[Your objective] Please return the whole listing, character for character.

[Dataset extract]
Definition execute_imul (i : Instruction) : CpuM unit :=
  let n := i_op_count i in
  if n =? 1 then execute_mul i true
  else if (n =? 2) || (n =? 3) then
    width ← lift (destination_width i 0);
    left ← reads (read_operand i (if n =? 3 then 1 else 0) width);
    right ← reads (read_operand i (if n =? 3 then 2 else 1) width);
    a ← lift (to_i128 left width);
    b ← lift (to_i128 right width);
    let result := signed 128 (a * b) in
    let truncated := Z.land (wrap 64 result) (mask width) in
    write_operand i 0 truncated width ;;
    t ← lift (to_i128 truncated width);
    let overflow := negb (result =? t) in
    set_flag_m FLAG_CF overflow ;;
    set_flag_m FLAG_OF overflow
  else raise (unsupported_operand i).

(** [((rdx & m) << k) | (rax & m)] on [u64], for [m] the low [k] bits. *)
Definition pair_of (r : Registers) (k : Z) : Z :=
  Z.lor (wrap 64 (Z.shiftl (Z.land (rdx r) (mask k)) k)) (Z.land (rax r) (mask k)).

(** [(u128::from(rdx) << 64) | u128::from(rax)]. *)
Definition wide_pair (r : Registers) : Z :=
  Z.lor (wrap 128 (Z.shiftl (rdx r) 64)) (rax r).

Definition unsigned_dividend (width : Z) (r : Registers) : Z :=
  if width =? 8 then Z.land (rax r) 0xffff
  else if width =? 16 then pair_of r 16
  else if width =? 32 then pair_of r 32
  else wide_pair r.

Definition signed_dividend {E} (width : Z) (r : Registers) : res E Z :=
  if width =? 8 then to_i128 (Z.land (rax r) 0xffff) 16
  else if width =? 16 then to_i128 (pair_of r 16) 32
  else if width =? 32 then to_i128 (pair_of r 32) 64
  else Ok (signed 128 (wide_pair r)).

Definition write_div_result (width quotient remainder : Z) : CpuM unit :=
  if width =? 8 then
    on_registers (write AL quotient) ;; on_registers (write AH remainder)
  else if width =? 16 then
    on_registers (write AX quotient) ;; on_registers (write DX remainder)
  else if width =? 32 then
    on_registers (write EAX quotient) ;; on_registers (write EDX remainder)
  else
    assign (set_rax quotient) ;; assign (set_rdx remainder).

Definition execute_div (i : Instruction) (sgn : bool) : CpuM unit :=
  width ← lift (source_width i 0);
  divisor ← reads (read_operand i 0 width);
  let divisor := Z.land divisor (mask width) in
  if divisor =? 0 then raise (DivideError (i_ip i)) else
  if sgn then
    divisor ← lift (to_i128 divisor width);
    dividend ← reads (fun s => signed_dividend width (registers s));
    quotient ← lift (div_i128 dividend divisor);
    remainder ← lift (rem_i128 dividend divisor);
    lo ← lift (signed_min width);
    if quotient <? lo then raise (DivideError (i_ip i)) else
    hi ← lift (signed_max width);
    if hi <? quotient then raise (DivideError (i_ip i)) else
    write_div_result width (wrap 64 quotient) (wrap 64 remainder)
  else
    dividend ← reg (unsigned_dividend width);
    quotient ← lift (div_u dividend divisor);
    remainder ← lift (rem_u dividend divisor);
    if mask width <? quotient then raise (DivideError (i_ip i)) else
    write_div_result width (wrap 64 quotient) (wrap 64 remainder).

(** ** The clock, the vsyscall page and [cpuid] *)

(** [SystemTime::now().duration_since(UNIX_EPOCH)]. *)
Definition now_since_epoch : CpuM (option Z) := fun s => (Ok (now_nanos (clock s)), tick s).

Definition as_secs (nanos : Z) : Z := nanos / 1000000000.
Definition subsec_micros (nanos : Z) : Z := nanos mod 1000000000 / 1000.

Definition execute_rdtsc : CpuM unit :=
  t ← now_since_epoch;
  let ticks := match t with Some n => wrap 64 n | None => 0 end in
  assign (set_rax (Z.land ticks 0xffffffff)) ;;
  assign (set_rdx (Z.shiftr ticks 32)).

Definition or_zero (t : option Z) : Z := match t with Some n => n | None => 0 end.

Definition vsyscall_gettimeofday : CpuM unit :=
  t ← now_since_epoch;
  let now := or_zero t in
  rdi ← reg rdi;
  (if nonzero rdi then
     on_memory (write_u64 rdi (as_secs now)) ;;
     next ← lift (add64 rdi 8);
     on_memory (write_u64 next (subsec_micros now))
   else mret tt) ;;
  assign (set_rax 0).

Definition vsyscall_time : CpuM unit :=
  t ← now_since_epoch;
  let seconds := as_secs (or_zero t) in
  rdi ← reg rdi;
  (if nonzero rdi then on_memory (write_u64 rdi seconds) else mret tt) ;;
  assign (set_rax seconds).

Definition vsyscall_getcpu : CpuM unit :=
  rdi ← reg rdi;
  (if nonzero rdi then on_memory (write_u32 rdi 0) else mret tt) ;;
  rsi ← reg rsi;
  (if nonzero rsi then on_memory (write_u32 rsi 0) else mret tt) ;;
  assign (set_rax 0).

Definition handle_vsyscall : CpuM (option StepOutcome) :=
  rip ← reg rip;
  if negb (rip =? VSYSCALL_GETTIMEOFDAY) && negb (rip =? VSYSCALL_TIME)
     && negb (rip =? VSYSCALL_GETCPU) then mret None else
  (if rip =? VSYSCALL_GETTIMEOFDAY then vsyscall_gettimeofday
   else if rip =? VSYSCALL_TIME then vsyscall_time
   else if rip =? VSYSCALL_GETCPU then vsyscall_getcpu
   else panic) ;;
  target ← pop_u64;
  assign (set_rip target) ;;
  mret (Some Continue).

[Solution to the exercise]
Definition execute_imul (i : Instruction) : CpuM unit :=
  let n := i_op_count i in
  if n =? 1 then execute_mul i true
  else if (n =? 2) || (n =? 3) then
    width ← lift (destination_width i 0);
    left ← reads (read_operand i (if n =? 3 then 1 else 0) width);
    right ← reads (read_operand i (if n =? 3 then 2 else 1) width);
    a ← lift (to_i128 left width);
    b ← lift (to_i128 right width);
    let result := signed 128 (a * b) in
    let truncated := Z.land (wrap 64 result) (mask width) in
    write_operand i 0 truncated width ;;
    t ← lift (to_i128 truncated width);
    let overflow := negb (result =? t) in
    set_flag_m FLAG_CF overflow ;;
    set_flag_m FLAG_OF overflow
  else raise (unsupported_operand i).

(** [((rdx & m) << k) | (rax & m)] on [u64], for [m] the low [k] bits. *)
Definition pair_of (r : Registers) (k : Z) : Z :=
  Z.lor (wrap 64 (Z.shiftl (Z.land (rdx r) (mask k)) k)) (Z.land (rax r) (mask k)).

(** [(u128::from(rdx) << 64) | u128::from(rax)]. *)
Definition wide_pair (r : Registers) : Z :=
  Z.lor (wrap 128 (Z.shiftl (rdx r) 64)) (rax r).

Definition unsigned_dividend (width : Z) (r : Registers) : Z :=
  if width =? 8 then Z.land (rax r) 0xffff
  else if width =? 16 then pair_of r 16
  else if width =? 32 then pair_of r 32
  else wide_pair r.

Definition signed_dividend {E} (width : Z) (r : Registers) : res E Z :=
  if width =? 8 then to_i128 (Z.land (rax r) 0xffff) 16
  else if width =? 16 then to_i128 (pair_of r 16) 32
  else if width =? 32 then to_i128 (pair_of r 32) 64
  else Ok (signed 128 (wide_pair r)).

Definition write_div_result (width quotient remainder : Z) : CpuM unit :=
  if width =? 8 then
    on_registers (write AL quotient) ;; on_registers (write AH remainder)
  else if width =? 16 then
    on_registers (write AX quotient) ;; on_registers (write DX remainder)
  else if width =? 32 then
    on_registers (write EAX quotient) ;; on_registers (write EDX remainder)
  else
    assign (set_rax quotient) ;; assign (set_rdx remainder).

Definition execute_div (i : Instruction) (sgn : bool) : CpuM unit :=
  width ← lift (source_width i 0);
  divisor ← reads (read_operand i 0 width);
  let divisor := Z.land divisor (mask width) in
  if divisor =? 0 then raise (DivideError (i_ip i)) else
  if sgn then
    divisor ← lift (to_i128 divisor width);
    dividend ← reads (fun s => signed_dividend width (registers s));
    quotient ← lift (div_i128 dividend divisor);
    remainder ← lift (rem_i128 dividend divisor);
    lo ← lift (signed_min width);
    if quotient <? lo then raise (DivideError (i_ip i)) else
    hi ← lift (signed_max width);
    if hi <? quotient then raise (DivideError (i_ip i)) else
    write_div_result width (wrap 64 quotient) (wrap 64 remainder)
  else
    dividend ← reg (unsigned_dividend width);
    quotient ← lift (div_u dividend divisor);
    remainder ← lift (rem_u dividend divisor);
    if mask width <? quotient then raise (DivideError (i_ip i)) else
    write_div_result width (wrap 64 quotient) (wrap 64 remainder).

(** ** The clock, the vsyscall page and [cpuid] *)

(** [SystemTime::now().duration_since(UNIX_EPOCH)]. *)
Definition now_since_epoch : CpuM (option Z) := fun s => (Ok (now_nanos (clock s)), tick s).

Definition as_secs (nanos : Z) : Z := nanos / 1000000000.
Definition subsec_micros (nanos : Z) : Z := nanos mod 1000000000 / 1000.

Definition execute_rdtsc : CpuM unit :=
  t ← now_since_epoch;
  let ticks := match t with Some n => wrap 64 n | None => 0 end in
  assign (set_rax (Z.land ticks 0xffffffff)) ;;
  assign (set_rdx (Z.shiftr ticks 32)).

Definition or_zero (t : option Z) : Z := match t with Some n => n | None => 0 end.

Definition vsyscall_gettimeofday : CpuM unit :=
  t ← now_since_epoch;
  let now := or_zero t in
  rdi ← reg rdi;
  (if nonzero rdi then
     on_memory (write_u64 rdi (as_secs now)) ;;
     next ← lift (add64 rdi 8);
     on_memory (write_u64 next (subsec_micros now))
   else mret tt) ;;
  assign (set_rax 0).

Definition vsyscall_time : CpuM unit :=
  t ← now_since_epoch;
  let seconds := as_secs (or_zero t) in
  rdi ← reg rdi;
  (if nonzero rdi then on_memory (write_u64 rdi seconds) else mret tt) ;;
  assign (set_rax seconds).

Definition vsyscall_getcpu : CpuM unit :=
  rdi ← reg rdi;
  (if nonzero rdi then on_memory (write_u32 rdi 0) else mret tt) ;;
  rsi ← reg rsi;
  (if nonzero rsi then on_memory (write_u32 rsi 0) else mret tt) ;;
  assign (set_rax 0).

Definition handle_vsyscall : CpuM (option StepOutcome) :=
  rip ← reg rip;
  if negb (rip =? VSYSCALL_GETTIMEOFDAY) && negb (rip =? VSYSCALL_TIME)
     && negb (rip =? VSYSCALL_GETCPU) then mret None else
  (if rip =? VSYSCALL_GETTIMEOFDAY then vsyscall_gettimeofday
   else if rip =? VSYSCALL_TIME then vsyscall_time
   else if rip =? VSYSCALL_GETCPU then vsyscall_getcpu
   else panic) ;;
  target ← pop_u64;
  assign (set_rip target) ;;
  mret (Some Continue).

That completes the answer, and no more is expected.